With me this Summer at the Grand are my personal maid, Catherine Ronane, Paddy Hearn, and his governess, Kate Mythen.

Very early this morning we left Rathmines by Bianconi Horse Coach. We arrived in Wexford City late this afternoon. We then boarded the first class blue car on the Waterford & Tramore Railway Line for the scenic seven miles to Manor Street Station, Tramore.

Paddy's Governess, Kate Mythen, writes in her diary.

Dear diary,

Grand Hotel, Tramore

Thursday, June 27, 1854


Today is Patrick Lafcadio's fourth birthday. Mrs. Brenane had a birthday party for him in the hotel dining room. Besides the four of us, she invited Paddy's swimming instructor, Kyle, who brought his pet Wheaton Terrior.

Paddy made a secret wish. Then, in one breath, Paddy blew out all four lighted candles on his birthday cake. His secret wish will surely come true.

Mrs. Brenane's birthday gift for Paddy was a wooden toy elephant. All day he carried that elephant. He's now sleeping with it in his arms!

Editor's note:

Years later in Japan, Hearn reminisced about his toy elephant:

"Of those mysterious toys which so strangely charmed the imagination of the child the fate has ever remained a mystery to the memory of man.

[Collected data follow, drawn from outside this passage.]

(* ===== verification/RlpShare.v ===== *)
(** * RLP: memory that the entries of a decoded map share

    [decodeMap] of src/rlp/decode.go decodes every key and every value of a map into the same two variables and copies
    them into the map.  The copy is shallow, so what a variable points to is shared with the entries copied before, and
    the next decoding writes over it.  This file models that memory: [hval] is a value as it lies in a variable, with
    its pointers and slices as references into a heap of arrays, [assign] what a decoder that yields a value does to the
    variable and the heap, and [view] the value seen through the heap.

    A pointer is written in place when it is not nil.  A slice is written in place up to its capacity and then moves to
    an array half as large again, at least of four elements.  A [big.Int] keeps its words in a slice, which package
    [math/big] writes in place when they fit; a new one has room for four more, except that one word gets no more. *)
From S2P Require Import Prelude GoStrings BigNum RlpTypes.

(** Types without references that survive a second decoding: strings, bytes, maps and interfaces are made anew. *)
Fixpoint unshared (t : gotype) : bool :=
  match t with
  | TUint _ | TInt _ | TBool | TString | TMap _ _ | TInterface _ | TRawValue => true
  | TSlice e => isByte e
  | TArray _ e => isByte e || unshared e
  | TStruct _ fs => forallb (fun '(_, ft) => unshared ft) fs
  | TPtr _ | TBigInt | TNumber | TUnsupported _ => false
  end.

(** ** Memory *)

Inductive hval :=
| HV (v : goval)                    (* a value with nothing shared *)
| HList (hs : list hval)            (* an array or a struct *)
| HPtr (o : option nat)             (* a pointer to the one cell of an array of the heap; also a [bn.Number] *)
| HSlice (l : nat) (len : nat)      (* a slice of an array of the heap; the capacity is the length of the array *)
| HBig (l : nat) (len : nat).       (* a [big.Int] and its words *)

Abbreviation heap := (list (list hval)).

Definition cells (H : heap) (l : nat) : list hval := default [] (H !! l).
Definition alloc (cs : list hval) (H : heap) : nat * heap := (length H, H ++ [cs]).
Definition write (l i : nat) (h : hval) (H : heap) : heap := alter (<[i := h]>) l H.

(** The variables inside a struct or array variable. *)
Definition parts (h : hval) : list hval :=
  match h with HList hs => hs | HV (VList vs) => HV <$> vs | _ => [] end.

(** ** Views *)

(** The number whose words, lowest first, are the cells. *)
Fixpoint of_words (cs : list hval) : Z :=
  match cs with
  | HV (VUint w) :: cs' => w + 2 ^ 64 * of_words cs'
  | _ => 0
  end.

Definition big_view (H : heap) (h : hval) : Z :=
  match h with
  | HV (VBig z) => z
  | HBig l len => of_words (take len (cells H l))
  | _ => 0
  end.

(** The value of a variable of type [t]; with [all] its slices are extended to their capacity, which is what a decoder
    finds in them. *)
Fixpoint view (all : bool) (H : heap) (t : gotype) (h : hval) {struct t} : goval :=
  match h with
  | HV v => v
  | _ =>
      match t with
      | TPtr e =>
          match h with
          | HPtr (Some l) => match cells H l with c :: _ => VPtr (Some (view all H e c)) | [] => VPtr None end
          | _ => VPtr None
          end
      | TNumber =>
          match h with
          | HPtr (Some l) => match cells H l with c :: _ => VNum (mkNumber (Some (big_view H c))) | [] => VNum (mkNumber None) end
          | _ => VNum (mkNumber None)
          end
      | TBigInt => VBig (big_view H h)
      | TSlice e =>
          match h with
          | HSlice l len => VList (view all H e <$> (if all then cells H l else take len (cells H l)))
          | _ => VList []
          end
      | TArray _ e => VList (view all H e <$> parts h)
      | TStruct _ fs =>
          VList ((fix go (fs : list (field * gotype)) (hs : list hval) : list goval :=
                    match fs, hs with
                    | (_, ft) :: fs', x :: hs' => view all H ft x :: go fs' hs'
                    | _, _ => []
                    end) fs (parts h))
      | _ => zero t
      end
  end.

(** ** Writing *)

(** [nat.setBytes] of [math/big]. *)
Fixpoint words (n : nat) (z : Z) : list hval :=
  match n with O => [] | S k => HV (VUint (z mod 2 ^ 64)) :: words k (z / 2 ^ 64) end.

Definition assign_big (z : Z) (h : hval) (H : heap) : hval * heap :=
  let n := Nat.div (nbytes z + 7) 8 in
  match h with
  | HBig l _ =>
      if (n <=? length (cells H l))%nat then (HBig l n, alter (fun cs => words n z ++ drop n cs) l H)
      else let (l', H') := alloc (words n z ++ replicate (if Nat.eqb n 1 then 0 else 4) (HV (VUint 0))) H in (HBig l' n, H')
  | _ =>
      if Nat.eqb n 0 then (HV (VBig 0), H)
      else let (l', H') := alloc (words n z ++ replicate (if Nat.eqb n 1 then 0 else 4) (HV (VUint 0))) H in (HBig l' n, H')
  end.

(** [decodeNumber]: the [big.Int] the number points to, or a new one. *)
Definition assign_number (v : goval) (h : hval) (H : heap) : hval * heap :=
  match v, h with
  | VNum (mkNumber (Some z)), HPtr (Some l) => (h, write l 0 (HV (VBig z)) H)
  | VNum (mkNumber (Some z)), _ => let (l, H') := alloc [HV (VBig z)] H in (HPtr (Some l), H')
  | _, _ => (h, H)
  end.

(** Before the element [i]: a slice that is full moves to a larger array. *)
Definition grow (z : goval) (i l : nat) (H : heap) : nat * heap :=
  let cap := length (cells H l) in
  if (cap <=? i)%nat then
    let newcap := Nat.max 4 (cap + Nat.div cap 2) in alloc (cells H l ++ replicate (newcap - cap) (HV z)) H
  else (l, H).

(** The loop of [decodeSliceElems]: it grows the slice before each element, and before it finds the end of the list. *)
Fixpoint assign_elems (asg : goval -> hval -> heap -> hval * heap) (z : goval) (vs : list goval) (i : nat) (l : nat) (H : heap) : nat * heap :=
  let (l, H) := grow z i l H in
  match vs with
  | [] => (l, H)
  | v :: vs' =>
      let (h', H') := asg v (default (HV z) (cells H l !! i)) H in
      assign_elems asg z vs' (S i) l (write l i h' H')
  end.

(** The elements of an array, in place. *)
Fixpoint assign_array (asg : goval -> hval -> heap -> hval * heap) (vs : list goval) (hs : list hval) (H : heap) : list hval * heap :=
  match vs, hs with
  | v :: vs', h :: hs' =>
      let (h', H1) := asg v h H in
      let (hs'', H2) := assign_array asg vs' hs' H1 in (h' :: hs'', H2)
  | _, _ => ([], H)
  end.

(** The coded fields of a struct, in place. *)
Definition assign_fields (asg : gotype -> tags -> goval -> hval -> heap -> hval * heap) (tname : list Z) (nf : nat) :=
  fix go (fi : nat) (fs : list (field * gotype)) (vs : list goval) (hs : list hval) (H : heap) {struct fs} : list hval * heap :=
    match fs, vs, hs with
    | (f, ft) :: fs', v :: vs', h :: hs' =>
        let (h', H1) := match fieldTags tname nf fi f ft with Some ts => asg ft ts v h H | None => (h, H) end in
        let (hs'', H2) := go (S fi) fs' vs' hs' H1 in (h' :: hs'', H2)
    | _, _, _ => ([], H)
    end.

(** The variable [h] of type [t] after a decoder has yielded [v] in it. *)
Fixpoint assign (t : gotype) (ts : tags) (v : goval) (h : hval) (H : heap) {struct t} : hval * heap :=
  if unshared t then (HV v, H) else
  match t, v with
  | TPtr e, VPtr (Some x) =>
      match h with
      | HPtr (Some l) =>
          match cells H l with
          | c :: _ => let (c', H') := assign e no_tags x c H in (h, write l 0 c' H')
          | [] => (h, H)
          end
      | _ => let (c', H') := assign e no_tags x (HV (zero e)) H in let (l, H'') := alloc [c'] H' in (HPtr (Some l), H'')
      end
  | TPtr _, _ => (HPtr None, H)
  | TNumber, _ => assign_number v h H
  | TBigInt, VBig z => assign_big z h H
  | TSlice e, VList vs =>
      if negb (tail ts) && Nat.eqb (length vs) 0 then (HV (VList []), H)
      else
        let '(l, H1) := match h with HSlice l _ => (l, H) | _ => alloc [] H end in
        let (l', H2) := assign_elems (assign e no_tags) (zero e) vs 0 l H1 in (HSlice l' (length vs), H2)
  | TArray _ e, VList vs => let (hs, H') := assign_array (assign e no_tags) vs (parts h) H in (HList hs, H')
  | TStruct name fs, VList vs =>
      let (hs, H') := assign_fields assign name (length fs) O fs vs (parts h) H in (HList hs, H')
  | _, _ => (h, H)
  end.

(** ** Maps of variables *)

(** Key equality, on the kinds of values a decoded key can be made of; pointers are equal when they are the same. *)
Fixpoint key_eqb (a b : goval) {struct a} : bool :=
  match a, b with
  | VUint x, VUint y => x =? y
  | VInt x, VInt y => x =? y
  | VBool x, VBool y => Bool.eqb x y
  | VStr x, VStr y => str_eqb x y
  | VBytes x, VBytes y => str_eqb x y
  | VPtr None, VPtr None | VIface None, VIface None | VNum (mkNumber None), VNum (mkNumber None) => true
  | VList xs, VList ys =>
      (fix go (xs ys : list goval) {struct xs} : bool :=
         match xs, ys with
         | [], [] => true
         | x :: xs', y :: ys' => key_eqb x y && go xs' ys'
         | _, _ => false
         end) xs ys
  | _, _ => false
  end.

Fixpoint hkey_eqb (a b : hval) {struct a} : bool :=
  match a, b with
  | HV x, HV y => key_eqb x y
  | HPtr x, HPtr y => bool_decide (x = y)
  | HList xs, HList ys =>
      (fix go (xs ys : list hval) {struct xs} : bool :=
         match xs, ys with
         | [], [] => true
         | x :: xs', y :: ys' => hkey_eqb x y && go xs' ys'
         | _, _ => false
         end) xs ys
  | _, _ => false
  end.

(** [SetMapIndex]. *)
Fixpoint SetMapIndex (m : list (hval * hval)) (k v : hval) : list (hval * hval) :=
  match m with
  | [] => [(k, v)]
  | (k', v') :: m' => if hkey_eqb k' k then (k', v) :: m' else (k', v') :: SetMapIndex m' k v
  end.

Definition map_view (H : heap) (kt et : gotype) (m : list (hval * hval)) : goval :=
  VMap ((fun kv => (view false H kt kv.1, view false H et kv.2)) <$> m).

You cannot tell whether the broken trunk of the wooden elephant, which you tried so vainly to repair with disappointed tears, was ever mended. Who knows whatever became of it?

What foolish little trifles they were and yet what pleasure they gave, and what power ever their recollection has upon you today? The ghost of the wooden elephant with the broken trunk may after all affect the regularity of the pulse for an instant.

That broken trunk, ridiculous as it may seem, can still stir up memories that you dare not laugh at.

What a beautiful time of life that was, and how golden the hours before we first learned that life is a struggle and that passions are playthings for children of a larger growth; in short, before we had 'become as gods knowing both good and evil' as Mephistopheles mockingly observes."